Я хорошо знаю, конечно, что это банальность, эта встреча двух поездов на лугу, но она никогда не выглядит как банальность. Иногда я стою и наблюдаю за машинистом после этого. Интересно, знает ли он, что наслаждается этим. Возможно, ему пришлось бы остановиться, чтобы понять, насколько он счастлив, и некоторое время не встречать поезда. Тогда он бы что-то упустил, я думаю; он упустил бы свои глубокие радостные ежедневные акты веры, свои ежедневные привычки верить в вещи — в пар, и в воздух, и в самого себя, и в стрелочника, и в Бога.
Я вижу его в окне кабины, он машет мне своим синим рукавом! Мне нравится то, как он ставит все на кон, веря в то, во что верит. Ничего между ним и смертью, кроме нескольких тиков телеграфа — реборда колеса... Внезапно размах его поезда поднимается, как размах и ритм великого кредо. Это звучит как песнопение между горами. Я вхожу в дом, окрыленный этим. Я слышал человека, верящего, верящего миля за милей по долине. Я слышал человека, верящего в пенсильванский прокатный стан, в белый пар, в сжатый воздух и свисток, так, как Кальвин верил в Бога.
КНИГА ТРЕТЬЯ
ПОЗВОЛЯЯ ТОЛПЕ БЫТЬ ПРЕКРАСНОЙ
УИЛБУРУ РАЙТУ И ВИЛЬЯМУ МАРКОНИ
ЧАСТЬ ПЕРВАЯ
"Great Spirit—Thou who in my being's burning mesh
Hath wrought the shining of the mist through and through the flesh,
Who, through the double-wondered glory of the dust
Hast thrust
Habits of skies upon me, souls of days and nights,
Where are the deeds that needs must be,
The dreams, the high delights,
That I once more may hear my voice
From cloudy door to door rejoice—
May stretch the boundaries of love
Beyond the mumbling, mock horizons of my fears
To the faint-remembered glory of those years—
May lift my soul
And reach this Heaven of thine
With mine?"
"Come up here, dear little Child
To fly in the clouds and winds with me,
and play with the measureless light!"
ТОСКЛИВЫЕ МИЛЛИОНЕРЫ
ГЛАВА I
Г-Н КАРНЕГИ ВЫСКАЗЫВАЕТСЯ
Когда я на днях блуждал в космосе — просто пролетал на аэроплане по пути с Марса — я внезапно наткнулся на аккуратную, уютную маленькую собственность с огромной вывеской посреди нее:
ЗЕМЛЯ: ЭТА ПРИВЛЕКАТЕЛЬНАЯ СОБСТВЕННОСТЬ СДАЕТСЯ В АРЕНДУ. Рокфеллер, Карнеги, Морган и Ко.
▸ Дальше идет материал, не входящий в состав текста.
(** The phase is [Decommissioned] exactly when the nodes left in service are
    the wanted number and every node taken out of service is empty. *)
Lemma Decommissioned_iff l keep :
  GetDecommissionPhase (ConstructDecommissionTaskStatus l keep) = PhaseDecommissioned <->
  count is_undecommissioned l = keep /\
  Forall (fun b => be_SystemDecommissioned b = true -> be_TabletNum b = 0) l.
Proof.
  rewrite Construct_counts. unfold GetDecommissionPhase; cbn.
  pose proof (counts_sum l) as Hsum.
  pose proof (count_nonneg is_decommissioning l). pose proof (count_nonneg is_decommissioned l).
  assert (Hing : count is_decommissioning l = 0 <->
    Forall (fun b => be_SystemDecommissioned b = true -> be_TabletNum b = 0) l).
  { rewrite count_zero, !Forall_forall. unfold is_decommissioning.
    split; intros H' b Hb; specialize (H' b Hb); revert H';
      destruct (be_SystemDecommissioned b), (Z.eqb_spec (be_TabletNum b) 0); cbn; auto; try done.
    intros H'. by specialize (H' eq_refl). }
  rewrite <- Hing.
  destruct (Z.eqb_spec (count is_decommissioning l) 0), (Z.eqb_spec (count is_decommissioned l) 0),
    (Z.ltb_spec keep (count is_undecommissioned l)), (Z.eqb_spec (count is_undecommissioned l) keep),
    (Z.ltb_spec 0 (count is_decommissioning l)),
    (Z.eqb_spec (count is_undecommissioned l + count is_decommissioned l) (Z.of_nat (length l)));
    cbn [andb]; split; intros Hx; try done; lia.
Qed.

(** *** Observers *)

Lemma keys_desc_perm m : keys_desc m ≡ₚ map fst (map_to_list m).
Proof. apply merge_sort_Permutation. Qed.
(* ===== verification/External.v ===== *)
(** Third-party code and process environment that the pure parts depend on,
    as one class: its members are arguments of every definition that uses
    them, and the laws a theorem needs are stated where they are needed. *)

From Stdlib Require Import ZArith.
From stdpp Require Import base list gmap strings.
From S2P Require Import Prelude GoStr KubeTypes DdcApi Client Resource.

Local Open Scope string_scope.
Local Open Scope Z_scope.

Class External := {
  (** [%v] of the float64 that a JSON number literal denotes, and its
      conversion to [int64]. *)
  fmt_float : string -> string;
  float_to_int64 : string -> Z;
  (** The decoder's error for a malformed JSON text. *)
  json_err : string -> goerr;
  (** [time.Format(RFC3339)] in the process's time zone. *)
  local_rfc3339 : Z -> string;
  (** The text of [metav1.Time] in JSON (UTC, whole seconds), and its parser. *)
  time_marshal : Z -> string;
  time_unmarshal : string -> option Z;
  (** [metav1.LabelSelectorAsSelector]: the error of an invalid selector. *)
  LabelSelectorAsSelector : option LabelSelector -> option goerr;
  (** [viper] on a properties text, with [DORIS_HOME] set: all settings. *)
  viper_AllSettings : string -> string -> config;
  (** [time.Parse(time.RFC3339, s)], in nanoseconds. *)
  time_parse_rfc3339 : string -> res Z;
  (** [%#v] of an error. *)
  fmt_sharp_err : goerr -> string;
  (** [json.Marshal] of the settings of [viper]. *)
  marshal_config : config -> res string;
  (** The SHA-256 digest read as a big-endian integer. *)
  sha256_int : string -> Z;
  (** The spew library's printer on the hashed types. *)
  spew_sts :: SpewPrint hashStatefulsetObject;
  spew_svc :: SpewPrint hashService;
  spew_pvc :: SpewPrint PVCSpec;
  spew_ddc :: SpewPrint DdcSpec
}.

(** A concrete instance, used to evaluate the development on inputs: times
    print as their whole seconds, the printer keeps the names, the replica
    count and the images, every selector is valid, configurations are empty. *)
Definition demo_external : External := {|
  fmt_float := fun lit => lit;
  float_to_int64 := fun lit => (ParseInt lit 64).1;
  json_err := fun text => errorsNew ("invalid text " +:+ text);
  local_rfc3339 := fun t => Itoa (t / 1000000000);
  time_marshal := fun t => Itoa (t / 1000000000);
  time_unmarshal := fun s => match ParseInt s 64 with
                             | (n, None) => Some (n * 1000000000)%Z
                             | _ => None
                             end;
  LabelSelectorAsSelector := fun _ => None;
  viper_AllSettings := fun _ _ => ∅;
  time_parse_rfc3339 := fun s => match ParseInt s 64 with
                                 | (n, None) => Ok (n * 1000000000)%Z
                                 | _ => Er (errorsNew "cannot parse")
                                 end;
  fmt_sharp_err := err_msg;
  marshal_config := fun c => Ok (Join (map fst (map_to_list c)) ",");
  sha256_int := fun s => Z.of_nat (String.length s);
  spew_sts := fun h => Join (hs_name h :: hs_namespace h :: Itoa (hs_replicas h) ::
                             map c_Image (pt_Containers (hs_podTemplate h))) ",";
  spew_svc := fun h => Join [hsv_name h; hsv_namespace h; hsv_serviceType h] ",";
  spew_pvc := fun s => Itoa (storage_request s);
  spew_ddc := fun _ => "spec"
|}.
Я уже собирался пролететь мимо, естественно предположив, что это должен быть просто банк, или оптовый склад, или что-то в этом роде, когда мне пришло в голову, что не помешает остановиться на ней и посмотреть. Я подумал, что мог бы, по крайней мере, заглянуть и спросить, что это за фирма, которая ею управляет, и какова их идея, и что, если вообще что-то, они думают, для чего нужна их маленькая планета, и что они собираются с ней делать.
Встретившись с г-ном Рокфеллером, г-ном Карнеги и г-ном Морганом, я к своему изумлению обнаружил, что они вообще не собираются ничего с ней делать. Они просто получили ее; это было все, до чего они, по-видимому, додумались — получить ее. Они, насколько я мог судить, в смутной, болезненной манере полагались на то, что кто-нибудь случайно появится, кто, возможно, придумает что-то, что можно с ней сделать.